Each line of the listing should be reproduced exactly.

*Provided data*:
· · · · · · ·

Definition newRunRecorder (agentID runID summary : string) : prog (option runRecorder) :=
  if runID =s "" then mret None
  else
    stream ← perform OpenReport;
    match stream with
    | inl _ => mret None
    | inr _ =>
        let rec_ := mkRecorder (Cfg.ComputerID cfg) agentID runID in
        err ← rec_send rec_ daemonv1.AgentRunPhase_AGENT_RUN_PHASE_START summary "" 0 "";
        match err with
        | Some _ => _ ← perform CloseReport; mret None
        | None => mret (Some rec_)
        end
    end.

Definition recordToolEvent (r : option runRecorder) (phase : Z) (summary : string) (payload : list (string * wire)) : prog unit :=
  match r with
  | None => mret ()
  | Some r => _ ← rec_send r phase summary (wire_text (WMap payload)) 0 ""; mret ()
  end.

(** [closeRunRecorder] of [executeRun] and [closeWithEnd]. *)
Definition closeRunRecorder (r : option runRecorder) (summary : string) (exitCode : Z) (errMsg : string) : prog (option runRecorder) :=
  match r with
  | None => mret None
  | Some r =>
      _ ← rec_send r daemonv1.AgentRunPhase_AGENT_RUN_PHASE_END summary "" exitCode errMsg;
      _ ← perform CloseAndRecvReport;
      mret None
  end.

· · · · · · ·

*Response area*:
Definition newRunRecorder (agentID runID summary : string) : prog (option runRecorder) :=
  if runID =s "" then mret None
  else
    stream ← perform OpenReport;
    match stream with
    | inl _ => mret None
    | inr _ =>
        let rec_ := mkRecorder (Cfg.ComputerID cfg) agentID runID in
        err ← rec_send rec_ daemonv1.AgentRunPhase_AGENT_RUN_PHASE_START summary "" 0 "";
        match err with
        | Some _ => _ ← perform CloseReport; mret None
        | None => mret (Some rec_)
        end
    end.

Definition recordToolEvent (r : option runRecorder) (phase : Z) (summary : string) (payload : list (string * wire)) : prog unit :=
  match r with
  | None => mret ()
  | Some r => _ ← rec_send r phase summary (wire_text (WMap payload)) 0 ""; mret ()
  end.

(** [closeRunRecorder] of [executeRun] and [closeWithEnd]. *)
Definition closeRunRecorder (r : option runRecorder) (summary : string) (exitCode : Z) (errMsg : string) : prog (option runRecorder) :=
  match r with
  | None => mret None
  | Some r =>
      _ ← rec_send r daemonv1.AgentRunPhase_AGENT_RUN_PHASE_END summary "" exitCode errMsg;
      _ ← perform CloseAndRecvReport;
      mret None
  end.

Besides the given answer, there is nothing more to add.